Steve no podía creer lo que estaba escuchando, si había información que Bucky y Natasha hubieran preferido guardarse para sí, era precisamente todo lo ocurrido entre ellos durante su estancia en Siberia.

Natasha procuró salvar la conversación con un –"Me lo contó ayer en la noche"

- ¿Estaba contigo ayer en la noche? -preguntó Joelle recordando cuando escuchó a Bucky llegar poco antes de que amaneciera.

-Fuimos por un vodka, eso es todo -apresuró a aclarar él mismo

-Fueron varios Vodkas, muchos, tantos que terminó por contarme ese detalle- quiso explicar Natasha

Joe se quedó pensando en la imposibilidad de Bucky para sufrir los efectos del alcohol y en otros detalles que le parecieron extraños en aquellas afirmaciones.

-¿Entonces fue él el que estuvo contigo bailando toda la noche? -Sharon tenia su lengua fuera de sí y aparentemente ya había escuchado por ahí que la Viuda Negra había pasado la noche de jerga bailando en un club.

-Me dijiste que no bailabas -se asombró Joe

-No me acuerdo de eso- le contestó él

En todo caso, si baila o no baila o sabe hacer otra cosa, esos son asuntos de la vida privada de Bucky, ¿No creen? – Steve se propuso poner fin a la conversación mientras buscaba la razón más convincente que tendría Nat para salir con Bucky toda una noche.

-Pues baila también conmigo -Sharon tomó a Bucky por la espalda y lo empujó hasta la pista

-¿Todo bien Nat? -preguntó Steve mientras se llevaba a Joe en la misma dirección.

-Excelentemente -sonrió ella

En la pista, Steve pensó en lo difícil que era estar con Joelle sin sentirse rodeados por colegas del trabajo o motivados por una misión. La sola estadía en la vivienda se había convertido en la forma más impropia para propiciar un acercamiento. Nada que sucediera ahí terminaba por pasar desapercibido por los demás y una relación que implicara algo más que amistad cambiaría completamente el balance de las cosas en el equipo. Necesitaban espacio, él sentía el apremio crecer en su pecho y bajarle hasta más allá del estómago de dar un paso más en su acercamiento. Había estado rondándola como un idiota indeciso durante meses y había llegado al punto en que se sentía explotar sino liberaba la tensión en el espacio entre ellos. Por eso se le ocurrió que tendría que trazar un plan para sacarla de ahí e irse con ella a otra parte, algún sitio donde pudiera por fin olvidar los protocolos y dejarse llevar por primera vez en su vida; si por fin estaba seguro de algo era de que el amor por ella había crecido y se había hecho firme pero aún no le había demostrado hasta que punto.
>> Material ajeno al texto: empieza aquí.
(* ===== verification/Rv64Encoding.v ===== *)
(** * Decoding is the inverse of the specified encoding

    The instruction formats of the RISC-V unprivileged specification (R, I, S, B, U and J)
    as functions from fields to words, and the proof that [try_decode] of
    [Rv64Decode] accepts exactly the words they produce. *)

From S2P Require Import Prelude RvInt RvRegisters Rv64Decode.
From stdpp Require Import prelude.
From Stdlib Require Import ZArith Lia.
Local Open Scope Z_scope.

Module Rv64Encoding.
Import RvInt RvRegisters Rv64.

(** ** Formats *)

Definition word (op rd f3 rs1 rs2 f7 : Z) : Z :=
  op + 2 ^ 7 * rd + 2 ^ 12 * f3 + 2 ^ 15 * rs1 + 2 ^ 20 * rs2 + 2 ^ 25 * f7.

(** [imm[11:0]] in bits 31..20. *)
Definition i_type (op f3 rd rs1 imm : Z) : Z :=
  let u := wrap 12 imm in word op rd f3 rs1 (u mod 32) (u / 32).

(** [imm[11:5]] in bits 31..25 and [imm[4:0]] in bits 11..7. *)
Definition s_type (op f3 rs1 rs2 imm : Z) : Z :=
  let u := wrap 12 imm in word op (u mod 32) f3 rs1 rs2 (u / 32).

(** [imm[12|10:5]] in bits 31..25 and [imm[4:1|11]] in bits 11..7. *)
Definition b_type (op f3 rs1 rs2 imm : Z) : Z :=
  let u := wrap 13 imm in
  word op ((u / 2048) mod 2 + 2 * ((u / 2) mod 16)) f3 rs1 rs2 ((u / 32) mod 64 + 64 * (u / 4096)).
(* ===== verification/Rv64Exec.v ===== *)
(** * Execution of RV64I and of the M extension

    Model of the [execute] methods in
    [crates/execution/ab-riscv-interpreter/src/rv64.rs] and [.../rv64/m.rs], generic as the
    source is in the register file, the memory, the program counter and the handler of
    system instructions.  [execute] takes the operand values and the machine state and
    gives the new state with what the method returns; the state is also changed when
    the result is an error, as the source changes it through mutable references. *)

From S2P Require Import Prelude RvInt RvRegisters RvMemory Rv64Decode Rv64Encoding.
From stdpp Require Import prelude.
From Stdlib Require Import ZArith Lia.
Local Open Scope Z_scope.

Module Rv64Exec.
Import RvInt RvRegisters RvMemory Rv64 Rv64Encoding.

(** [ProgramCounterError], [ExecutionError] and [ControlFlow<(), A>] *)
Inductive pc_error : Type :=
| UnalignedInstruction (address : Z)
| PcMemoryAccess (e : memory_error).

Inductive execution_error : Type :=
| ProgramCounterE (e : pc_error)
| MemoryAccess (e : memory_error)
| EcallUnsupported (address : Z)
| IllegalInstruction (address : Z)
| InvalidInstruction (address instruction : Z).

Inductive control_flow (A : Type) : Type :=
| Continue (a : A)
| Break.
Arguments Continue {A} a.
Arguments Break {A}.

(** [ProgramCounter] *)
Class ProgramCounter (PC Mem : Type) : Type := {
  get_pc : PC -> Z;
  set_pc : PC -> Mem -> Z -> PC * result (control_flow unit) pc_error
}.

(** The subtraction panics on underflow. *)
Definition old_pc {PC Mem} `{ProgramCounter PC Mem} (pc : PC) (instruction_size : Z) : outcome Z :=
  if get_pc pc <? instruction_size then Fault else Ret (get_pc pc - instruction_size).

(** [SystemInstructionHandler] *)
Class SystemInstructionHandler (H Regs Mem PC : Type) : Type := {
  handle_fence : H -> Z -> Z -> H;
  handle_fence_tso : H -> H;
  handle_ecall : H -> Regs -> Mem -> PC ->
    outcome (H * Regs * Mem * PC * result (control_flow unit) execution_error);
  handle_ebreak : H -> Regs -> Mem -> Z -> H * Regs * Mem
}.

(** What [execute] borrows mutably. *)
Record machine (Regs Mem PC H : Type) : Type := Machine {
  m_regs : Regs;
  m_memory : Mem;
  m_pc : PC;
  m_handler : H
}.
Arguments Machine {Regs Mem PC H} _ _ _ _.
Arguments m_regs {Regs Mem PC H} _.
Arguments m_memory {Regs Mem PC H} _.
Arguments m_pc {Regs Mem PC H} _.
Arguments m_handler {Regs Mem PC H} _.

(** [x << n] and [x >> n] panic when [n] reaches the width. *)
Definition shl (width x n : Z) : outcome Z :=
  if n <? width then Ret (wrap width (Z.shiftl x n)) else Fault.
Definition shr (width x n : Z) : outcome Z :=
  if n <? width then Ret (Z.shiftr x n) else Fault.

Definition bool_z (b : bool) : Z := if b then 1 else 0.

(** [i64::from(x).cast_unsigned()] *)
Definition sext (x : Z) : Z := wrap 64 x.

Section execute.
Context {R Regs Mem PC H : Type} `{Register R} `{!RegisterFile R Regs} `{!VirtualMemory Mem}
  `{!ProgramCounter PC Mem} `{!SystemInstructionHandler H Regs Mem PC}.
Lemma complete_addi16sp imm : decodes_back (CAddi16sp imm).
Proof.
  unfold decodes_back. decode_one. destruct Hwf as [Hi Hne].
  rewrite (extend_signed 16 6) by lia. replace (16 - 6) with 10 by lia.
  match goal with |- context [?x =? 0] => assert (E : x = imm mod 2 ^ 10) end.
  { destruct Hi as [Hr Hm]. unfold bits. arith. }
  rewrite E, (signed_from 10 4 imm) by done.
  destruct (Z.eqb_spec (imm mod 2 ^ 10) 0); [|done]. exfalso. apply Hne. destruct Hi as [Hr _]. arith.
Qed.

Lemma complete_lui rd imm : decodes_back (CLui rd imm).
Proof.
  unfold decodes_back. decode_one. destruct Hwf as (Hwf & Hi & Hne & Hsp).
  rewrite (proj2 (Z.eqb_neq (offset rd) 2)) by (by apply offset_not_sp).
  rewrite (extend_signed 32 14) by lia. replace (32 - 14) with 18 by lia.
  match goal with |- context [?x =? 0] => assert (E : x = i24_to_i32 imm mod 2 ^ 18) end.
  { destruct Hi as [Hr Hm]. unfold bits. arith. }
  rewrite E, (signed_from 18 12 (i24_to_i32 imm)), i24_from_to by done.
  destruct (Z.eqb_spec (i24_to_i32 imm mod 2 ^ 18) 0); [|done]. exfalso. apply Hne. destruct Hi as [Hr _]. arith.
Qed.

Lemma try_decode_zca_complete i : decodes_back i.
Proof.
  pose proof (complete_unsigned i) as H1. pose proof (complete_tested i) as H2.
  pose proof (complete_signed i) as H3. pose proof (complete_jumps i) as H4.
  destruct i; try done; [apply complete_addi4spn|apply complete_addi16sp|apply complete_lui].
Qed.

Lemma try_decode_zcb_complete i :
  zcb_wf i -> 0 <= encode_zcb (R := R) i < 2 ^ 16 /\ try_decode_zcb (encode_zcb i) = Some i.
Proof.
  intros Hwf. destruct i; cbn [zcb_wf encode_zcb] in *; unfold is_prime, aligned in *; known_parts;
    match goal with P : parts _ _ _ _ _ _ _ |- _ => 
      split; [apply (half_range P)|];
      unfold try_decode_zcb, decode_zcb_memory, decode_zcb_alu; rewrite (wrap_small 16) by apply (half_range P);
      rewrite ?(zcb_byte_half P), ?(zcb_half_half P), ?(field_13_3 P), ?(field_12_1 P), ?(field_10_3 P),
        ?(field_10_2 P), ?(field_7_3 P), ?(field_6_1 P), ?(field_5_2 P), ?(field_2_3 P), ?(half_quadrant P), ?prime_bits
    end;
    change (0 + 4 * 0) with 0; change (1 + 4 * 0) with 1; change (2 + 4 * 0) with 2; change (3 + 4 * 0) with 3;
    cbn [Z.eqb Pos.eqb andb orb negb]; rewrite ?from_bits_offset; cbn [mbind option_bind]; try done;
    try match goal with
    | |- context [?x =? 0] =>
        (rewrite (proj2 (Z.eqb_eq x 0)) by (unfold bits; arith)) || (rewrite (proj2 (Z.eqb_neq x 0)) by (unfold bits; arith))
    end; do 2 f_equal; unfold bits; arith.
Qed.
(** ShiftRows and SubBytes. *)
Lemma encrypted_byte lo hi c r :
  0 <= c < 4 -> 0 <= r < 4 ->
  state_byte (aes64es lo hi) (aes64es hi lo) c r = table SBOX (state_byte lo hi (Z.land (c + r) 3) r).
Proof.
  intros Hc Hr. unfold aes64es. rewrite state_byte_halves; try done.
  - destruct (Z.ltb_spec c 2); [done|]. f_equal. rewrite !land_3, state_byte_swap by (apply Z.mod_pos_bound; lia).
    rewrite land_3. f_equal. clear -Hc Hr. Z.to_euclidean_division_equations. lia.
  - intros. apply sbox_byte, state_byte_is_byte.
  - intros. apply sbox_byte, state_byte_is_byte.
Qed.

Lemma final_round_inverse lo hi :
  0 <= lo < 2 ^ 64 -> aes64ds (aes64es lo hi) (aes64es hi lo) = lo.
Proof.
  intros Hlo. rewrite <- (half_state_self lo hi) at 3 by done. apply half_state_ext. intros c r Hc Hr.
  rewrite encrypted_byte, inv_sbox_sbox by (try apply state_byte_is_byte; try rewrite land_3; try apply Z.mod_pos_bound; lia).
  f_equal. rewrite !land_3. clear -Hc Hr. Z.to_euclidean_division_equations. lia.
Qed.

(** *** Mixing of columns *)

Ltac bytes :=
  repeat match goal with
  | |- is_byte (Z.lxor _ _) => apply lxor_byte
  | |- is_byte (gmul _ _) => apply gmul_byte
  end; try assumption.

Definition x4 (a b c d : Z) : Z := Z.lxor (Z.lxor (Z.lxor a b) c) d.

Lemma x4_lxor a b c d a' b' c' d' :
  x4 (Z.lxor a a') (Z.lxor b b') (Z.lxor c c') (Z.lxor d d') = Z.lxor (x4 a b c d) (x4 a' b' c' d').
Proof. unfold x4. by rewrite (lxor_swap a a'), (lxor_swap _ _ c c'), (lxor_swap _ _ d d'). Qed.

Lemma x4_transpose a0 a1 a2 a3 b0 b1 b2 b3 c0 c1 c2 c3 d0 d1 d2 d3 :
  x4 (x4 a0 a1 a2 a3) (x4 b0 b1 b2 b3) (x4 c0 c1 c2 c3) (x4 d0 d1 d2 d3) =
  x4 (x4 a0 b0 c0 d0) (x4 a1 b1 c1 d1) (x4 a2 b2 c2 d2) (x4 a3 b3 c3 d3).
Proof.
  change (x4 a0 a1 a2 a3) with (Z.lxor (Z.lxor (Z.lxor a0 a1) a2) a3).
  change (x4 b0 b1 b2 b3) with (Z.lxor (Z.lxor (Z.lxor b0 b1) b2) b3).
  change (x4 c0 c1 c2 c3) with (Z.lxor (Z.lxor (Z.lxor c0 c1) c2) c3).
  change (x4 d0 d1 d2 d3) with (Z.lxor (Z.lxor (Z.lxor d0 d1) d2) d3).
  by rewrite !x4_lxor.
Qed.

Lemma x4_byte a b c d : is_byte a -> is_byte b -> is_byte c -> is_byte d -> is_byte (x4 a b c d).
Proof. intros. unfold x4. bytes. Qed.

Lemma gmul_x4 a b c d k :
  is_byte a -> is_byte b -> is_byte c -> is_byte d ->
  gmul (x4 a b c d) k = x4 (gmul a k) (gmul b k) (gmul c k) (gmul d k).
Proof. intros. unfold x4. by rewrite !gmul_lxor by bytes. Qed.

(** The products of the two matrices, for one byte: [m] and [k] are a row and a column. *)
Definition entry (m0 m1 m2 m3 k0 k1 k2 k3 s : Z) : Z :=
  x4 (gmul (gmul s k0) m0) (gmul (gmul s k1) m1) (gmul (gmul s k2) m2) (gmul (gmul s k3) m3).

Lemma gmul_1 s : is_byte s -> gmul s 1 = s.
Proof. intros Hs. apply Z.eqb_eq. by_bytes (fun s => gmul s 1 =? s). Qed.

Definition row (m0 m1 m2 m3 s0 s1 s2 s3 : Z) : Z := x4 (gmul s0 m0) (gmul s1 m1) (gmul s2 m2) (gmul s3 m3).

Lemma row_byte m0 m1 m2 m3 s0 s1 s2 s3 :
  is_byte s0 -> is_byte s1 -> is_byte s2 -> is_byte s3 -> is_byte (row m0 m1 m2 m3 s0 s1 s2 s3).
Proof. intros. unfold row, x4. bytes. Qed.

Lemma split4 a b c d :
  is_byte a -> is_byte b -> is_byte c -> is_byte d ->
  let w := from_le_bytes [a; b; c; d] in
  wrap 8 w = a /\ wrap 8 (Z.shiftr w 8) = b /\ wrap 8 (Z.shiftr w 16) = c /\ wrap 8 (Z.shiftr w 24) = d.
Proof.
  intros Ha Hb Hc Hd w. unfold is_byte in *. unfold w, wrap. cbn [from_le_bytes]. rewrite !Z.shiftr_div_pow2 by lia.
  simpl (2 ^ _). split_and!; Z.to_euclidean_division_equations; lia.
Qed.

Lemma mix_col_rows a b c d :
  is_byte a -> is_byte b -> is_byte c -> is_byte d ->
  mix_col (from_le_bytes [a; b; c; d]) =
    from_le_bytes [row 2 3 1 1 a b c d; row 1 2 3 1 a b c d; row 1 1 2 3 a b c d; row 3 1 1 2 a b c d].
Proof.
  intros Ha Hb Hc Hd. destruct (split4 a b c d Ha Hb Hc Hd) as (E1 & E2 & E3 & E4).
  unfold mix_col. rewrite E1, E2, E3, E4. unfold row, x4. rewrite !gmul_1 by done.
  apply join4_bytes; bytes.
Qed.

Lemma inv_mix_col_rows a b c d :
  is_byte a -> is_byte b -> is_byte c -> is_byte d ->
  inv_mix_col (from_le_bytes [a; b; c; d]) =
    from_le_bytes [row 14 11 13 9 a b c d; row 9 14 11 13 a b c d; row 13 9 14 11 a b c d; row 11 13 9 14 a b c d].
Proof.
  intros Ha Hb Hc Hd. destruct (split4 a b c d Ha Hb Hc Hd) as (E1 & E2 & E3 & E4).
  unfold inv_mix_col. rewrite E1, E2, E3, E4. unfold row, x4.
  apply join4_bytes; bytes.
Qed.

(** A row of one matrix after the other is a row of their product. *)
Lemma row_rows m0 m1 m2 m3 a b c d :
  is_byte a -> is_byte b -> is_byte c -> is_byte d ->
  row m0 m1 m2 m3 (row 2 3 1 1 a b c d) (row 1 2 3 1 a b c d) (row 1 1 2 3 a b c d) (row 3 1 1 2 a b c d) =
  x4 (entry m0 m1 m2 m3 2 1 1 3 a) (entry m0 m1 m2 m3 3 2 1 1 b)
     (entry m0 m1 m2 m3 1 3 2 1 c) (entry m0 m1 m2 m3 1 1 3 2 d).
Proof.
  intros Ha Hb Hc Hd. unfold row at 1. unfold row. rewrite !gmul_x4 by bytes.
  apply x4_transpose.
Qed.

Lemma entry_check m0 m1 m2 m3 k0 k1 k2 k3 s (one : bool) :
  on_bytes (fun s => entry m0 m1 m2 m3 k0 k1 k2 k3 s =? if one then s else 0) = true ->
  is_byte s -> entry m0 m1 m2 m3 k0 k1 k2 k3 s = if one then s else 0.
Proof. intros Hc Hs. apply Z.eqb_eq. exact (all_bytes _ s Hc Hs). Qed.

(** The matrices are inverse to each other. *)
Lemma inv_mix_rows a b c d :
  is_byte a -> is_byte b -> is_byte c -> is_byte d ->
  inv_mix_col (mix_col (from_le_bytes [a; b; c; d])) = from_le_bytes [a; b; c; d].
Proof.
  intros Ha Hb Hc Hd. rewrite mix_col_rows, inv_mix_col_rows by (done || by apply row_byte).
  rewrite !row_rows by done.
  repeat match goal with
  | |- context [entry ?m0 ?m1 ?m2 ?m3 ?k0 ?k1 ?k2 ?k3 ?s] =>
      let one := eval vm_compute in (entry m0 m1 m2 m3 k0 k1 k2 k3 1 =? 1) in
      rewrite (entry_check m0 m1 m2 m3 k0 k1 k2 k3 s one) by (assumption || (vm_compute; reflexivity))
  end.
  unfold x4. by rewrite !Z.lxor_0_l, !Z.lxor_0_r.
Qed.

Lemma word_bytes x : 0 <= x < 2 ^ 32 ->
  exists a b c d, is_byte a /\ is_byte b /\ is_byte c /\ is_byte d /\ x = from_le_bytes [a; b; c; d].
Proof.
  intros Hx. exists (x mod 256), ((x / 256) mod 256), ((x / 65536) mod 256), (x / 16777216).
  unfold is_byte. split_and!; try (apply Z.mod_pos_bound; lia); cbn [from_le_bytes];
    change (2 ^ 32) with 4294967296 in Hx; Z.to_euclidean_division_equations; lia.
Qed.

Lemma inv_mix_col_mix_col x : 0 <= x < 2 ^ 32 -> inv_mix_col (mix_col x) = x.
Proof.
  intros Hx. destruct (word_bytes x Hx) as (a & b & c & d & Ha & Hb & Hc & Hd & ->). by apply inv_mix_rows.
Qed.

Lemma mix_col_range x : 0 <= x < 2 ^ 32 -> 0 <= mix_col x < 2 ^ 32.
Proof.
  intros Hx. destruct (word_bytes x Hx) as (a & b & c & d & Ha & Hb & Hc & Hd & ->).
  rewrite mix_col_rows by done. apply (from_le_bytes_range [_; _; _; _]). repeat constructor; by apply row_byte.
Qed.

Lemma both_columns_spec f x :
  0 <= x < 2 ^ 64 -> (forall y, 0 <= y < 2 ^ 32 -> 0 <= f y < 2 ^ 32) ->
  both_columns f x = f (x mod 2 ^ 32) + f (x / 2 ^ 32) * 2 ^ 32 /\ 0 <= both_columns f x < 2 ^ 64.
Proof.
  intros Hx Hf. unfold both_columns. rewrite Z.shiftr_div_pow2 by lia.
  assert (Hhi : 0 <= x / 2 ^ 32 < 2 ^ 32) by (clear -Hx; Z.to_euclidean_division_equations; lia).
  rewrite (wrap_small 32 (x / 2 ^ 32)) by done. replace (wrap 32 x) with (x mod 2 ^ 32) by done.
  destruct (lor_shift_above 64 (f (x mod 2 ^ 32)) (f (x / 2 ^ 32)) 32 32) as [-> Hr]; try lia.
  - apply Hf, Z.mod_pos_bound. lia.
  - by apply Hf.
Qed.
(* ===== verification/RvContract.v ===== *)
(** * The instruction set of contracts

    Model of [crates/contracts/core/ab-contract-file/src/instruction.rs]: the registers a
    contract may use, and its instruction type, which inherits the compressed instructions,
    RV64I without [Ecall], and the M, B, Zbc, Zkn and Zicond extensions.  The macro of
    [crates/execution/ab-riscv-macros] tries the inherited decoders in the order in which they
    are listed and takes the first result; instructions that are inherited twice are the same
    variant and listed here once.

    The theorems: no word is decoded in two ways, and no program of a contract makes the
    interpreter panic. *)

From S2P Require Import Prelude RvInt RvRegisters RvMemory Rv64Decode Rv64Encoding Rv64Exec RvInterp.
From S2P Require Import Rv64Bits RvZca RvZcaEncoding RvZcmp Rv64Zkn.
From stdpp Require Import prelude.
From Stdlib Require Import ZArith Lia.
Local Open Scope Z_scope.

Module RvContract.
Import RvInt RvRegisters RvMemory Rv64 Rv64Encoding Rv64Exec RvInterp Rv64Bits RvZca RvZcaEncoding RvZcmp Rv64Zkn.
Section run.
Context {H : Type} {BASE : Z}.
Context `{!SystemInstructionHandler H ContractRegisters (BasicMemory BASE) (BasicInstructionFetcher instruction)}.

Abbreviation state := (machine ContractRegisters (BasicMemory BASE) (BasicInstructionFetcher instruction) H).

(** The address of the code after [init], in a memory at [BASE] *)
Definition address_after (h : ContractFileHeader) (init : list instruction) : Z :=
  BASE + Z.of_N (header_read_only_section_memory_size h) + Z.of_nat (code_size init).

Lemma fetch_checked file_bytes h init i (s : state) w :
  file_ok file_bytes h -> (0 <= BASE)%Z -> (BASE + Z.of_nat (length (image_of h file_bytes)) < 2 ^ 64)%Z ->
  m_memory s = memory_of (image_of h file_bytes) -> pc (m_pc s) = address_after h init ->
  instruction_word (drop (code_size init) (code_of h file_bytes)) = Some w -> contract_decode w = Some i ->
  fetch (m_pc s) (m_memory s) =
    Ret (if decide (code_size (init ++ [i]) <= length (code_of h file_bytes))%nat
         then (Fetcher (return_trap_address (m_pc s)) (address_after h (init ++ [i])), Ok (FetchInstruction i))
         else (m_pc s, Err (MemoryAccess (OutOfBoundsRead (pc (m_pc s)))))).
Proof.
  intros Hok Hb Hend Hmem Hpc Hw Hd.
  pose proof (ok_read_only _ _ Hok) as Hro. pose proof (length_read_only _ _ Hok) as Hlro.
  set (before := read_only_of h file_bytes ++ replicate (N.to_nat (read_only_padding_size h)) x00).
  assert (Eimage : image_of h file_bytes = before ++ code_of h file_bytes) by (unfold image_of, before; by rewrite <- app_assoc).
  assert (Hbefore : Z.of_nat (length before) = Z.of_N (header_read_only_section_memory_size h)).
  { unfold before. rewrite length_app, length_replicate, Hlro. unfold read_only_padding_size in *. lia. }
  assert (Hsmall : (Z.of_nat (length (before ++ code_of h file_bytes)) < 2 ^ 63)%Z).
  { pose proof (ok_size _ _ Hok) as Hs. destruct (header_small _ _ (ok_header _ _ Hok)) as [_ Hm].
    unfold code_of, usize in *. rewrite length_app, length_drop. lia. }
  assert (Epc : forall l, address_after h l = (BASE + Z.of_nat (length before + code_size l))%Z)
    by (intros l; unfold address_after; lia).
  assert (Hend' : (BASE + Z.of_nat (length (before ++ code_of h file_bytes)) < 2 ^ 64)%Z) by (by rewrite <- Eimage).
  cbn [fetch Basic_InstructionFetcher]. rewrite Hmem, Eimage.
  pose proof (contract_size_pos w i Hd). pose proof (instruction_word_length _ _ Hw) as Hl. rewrite length_drop in Hl.
  destruct (m_pc s) as [trap p] eqn:Ep. cbn [pc return_trap_address] in *. subst p. rewrite !Epc, code_size_app, code_size_one.
  case_decide as Hfit.
  - rewrite (fetch_code before _ Hb Hend' Hsmall trap (code_size init) w i) by (done || rewrite length_drop; lia).
    do 3 f_equal. lia.
  - by rewrite (fetch_cut before _ Hb Hend' Hsmall trap (code_size init) w i) by (done || rewrite length_drop; lia).
Qed.

Lemma last_is_jump code init i : code_ok code -> instructions_of code (init ++ [i]) -> is_jump i = true.
Proof.
  intros (init' & i' & Hi' & Hj)%code_ok_iff Hins. pose proof (instructions_of_fun _ _ _ Hins Hi') as E.
  by apply app_inj_2 in E as [_ [= ->]].
Qed.

Lemma cut_at_end code init i :
  code_ok code -> instructions_of code (init ++ [i]) -> (length code < code_size (init ++ [i]))%nat -> ends_with_cut_jump code.
Proof.
  intros Hc Hins Hlt. exists init, i. split_and!; [done|by eapply last_is_jump|..];
    destruct (instructions_cover _ _ _ Hins) as [?|[??]]; (done || lia).
Qed.

(** Instructions that are not jumps leave the program counter after them. *)
Lemma step_in_line h init i (s s' : state) r l w :
  instruction_word l = Some w -> contract_decode w = Some i -> is_jump i = false ->
  fetch (m_pc s) (m_memory s) =
    Ret (Fetcher (return_trap_address (m_pc s)) (address_after h (init ++ [i])), Ok (FetchInstruction i)) ->
  step (I := instruction) (R := ContractRegister) s = Ret (s', r) -> pc (m_pc s') = address_after h (init ++ [i]).
Proof.
  intros Hw Hd Hj Hfetch Hstep. unfold step in Hstep. rewrite Hfetch in Hstep. cbn [obind] in Hstep.
  destruct (get_operands i) as [rs1 rs2]. apply obind_inv in Hstep as (a & _ & Hstep). apply obind_inv in Hstep as (b & _ & Hstep).
  apply obind_inv in Hstep as ([s1 r1] & Hx & Hstep).
  assert (Hp1 : m_pc s1 = Fetcher (return_trap_address (m_pc s)) (address_after h (init ++ [i]))).
  { eapply only_jumps_jump in Hx; [exact Hx|done|]. intros j -> ->.
    by pose proof (contract_decode_wf w _ (instruction_word_range _ _ Hw) Hd) as [_ ?]. }
  destruct r1 as [[[rd v]|]|e]; [apply obind_inv in Hstep as (rs & _ & Hstep)|..]; injection Hstep as <- <-; cbn; by rewrite Hp1.
Qed.

(** C19. In the memory of a parsed file, at each of the instructions that the parser has seen,
    the interpreter fetches this instruction when it is whole; only the last one, a jump, can be
    cut off, and fetching that is an out of bounds error. After an instruction that is not a
    jump there is another one, and the machine is at it when a step returns: execution does not
    run off the end of the code or into the middle of an instruction without a jump. *)
Theorem checked_code_runs {St} (callback : ContractFileMethod -> St -> St * result unit ContractFileParseError)
    file_bytes st st' f h init i tail (s : state) :
  parse callback file_bytes st = Ret (st', Ok f) -> header f = Ret h ->
  instructions_of (code_of h file_bytes) (init ++ i :: tail) ->
  (0 <= BASE /\ BASE + Z.of_nat (length (image_of h file_bytes)) < 2 ^ 64)%Z ->
  m_memory s = memory_of (image_of h file_bytes) -> pc (m_pc s) = address_after h init ->
  fetch (m_pc s) (m_memory s) =
    Ret (if decide (code_size (init ++ [i]) <= length (code_of h file_bytes))%nat
         then (Fetcher (return_trap_address (m_pc s)) (address_after h (init ++ [i])), Ok (FetchInstruction i))
         else (m_pc s, Err (MemoryAccess (OutOfBoundsRead (pc (m_pc s)))))) /\
  (length (code_of h file_bytes) < code_size (init ++ [i]) -> tail = [] /\ ends_with_cut_jump (code_of h file_bytes))%nat /\
  (is_jump i = false ->
    tail <> [] /\ forall s' r, step (I := instruction) (R := ContractRegister) s = Ret (s', r) ->
      pc (m_pc s') = address_after h (init ++ [i])).
Proof.
  intros (h' & found & ms & calls & w0 & Hok & -> & _)%parse_inv Hh Hins [Hb Hend] Hmem Hpc.
  assert (h' = h) as -> by (pose proof (ok_header _ _ Hok); unfold header in Hh; cbn in Hh; congruence).
  destruct (instructions_at _ _ _ _ Hins) as (w & Hw & Hd & Hnext).
  pose proof (fetch_checked file_bytes h init i s w Hok Hb Hend Hmem Hpc Hw Hd) as Hfetch.
  assert (Hin : tail <> [] -> (code_size (init ++ [i]) <= length (code_of h file_bytes))%nat)
    by (intros Ht; specialize (Hnext Ht); rewrite length_drop in Hnext; rewrite code_size_app, code_size_one; lia).
  split_and!; [done| |].
  - intros Hcut. destruct tail; [|by specialize (Hin ltac:(done)); lia]. split; [done|].
    by apply (cut_at_end _ init i (ok_code _ _ Hok)).
  - intros Hj. assert (Ht : tail <> []) by (intros ->; by rewrite (last_is_jump _ _ _ (ok_code _ _ Hok) Hins) in Hj).
    split; [done|]. rewrite decide_True in Hfetch by auto. intros s' r. by eapply step_in_line.
Qed.
End run.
-Nunca he visto la muralla china- dijo de pronto fuera del hilo de su conversación

-yo tampoco

-Ni tampoco he ido a Japón como civil, o a Vietnam

-Ni yo

-Alguna vez has hecho un viaje con mochila al hombro, ¿por varias semanas?

-¿Sola? No, el único gran viaje que he hecho fue hasta aquí

Steve la miró con una sonrisa infantil y mientras bailaban, de pronto la presionó contra él fuertemente para decirle al oído. -¡Vámonos!

Joe lo miró con ojos que querían salirse de sus orbitas -¿Ahora?

-No, pero cuanto antes; vámonos tú y yo -Steve sabía que la situación con Amina y su futuro aún debían ser resueltas y eso mantenía a Joelle aún bastante tensa pero atinó a decir que la apoyaría en todo momento para poder arreglar el asunto e irse cuanto antes. Joe asintió porque sí el le hubiera pedido que se fueran al inframundo igual hubiera ido en ese mismo instante.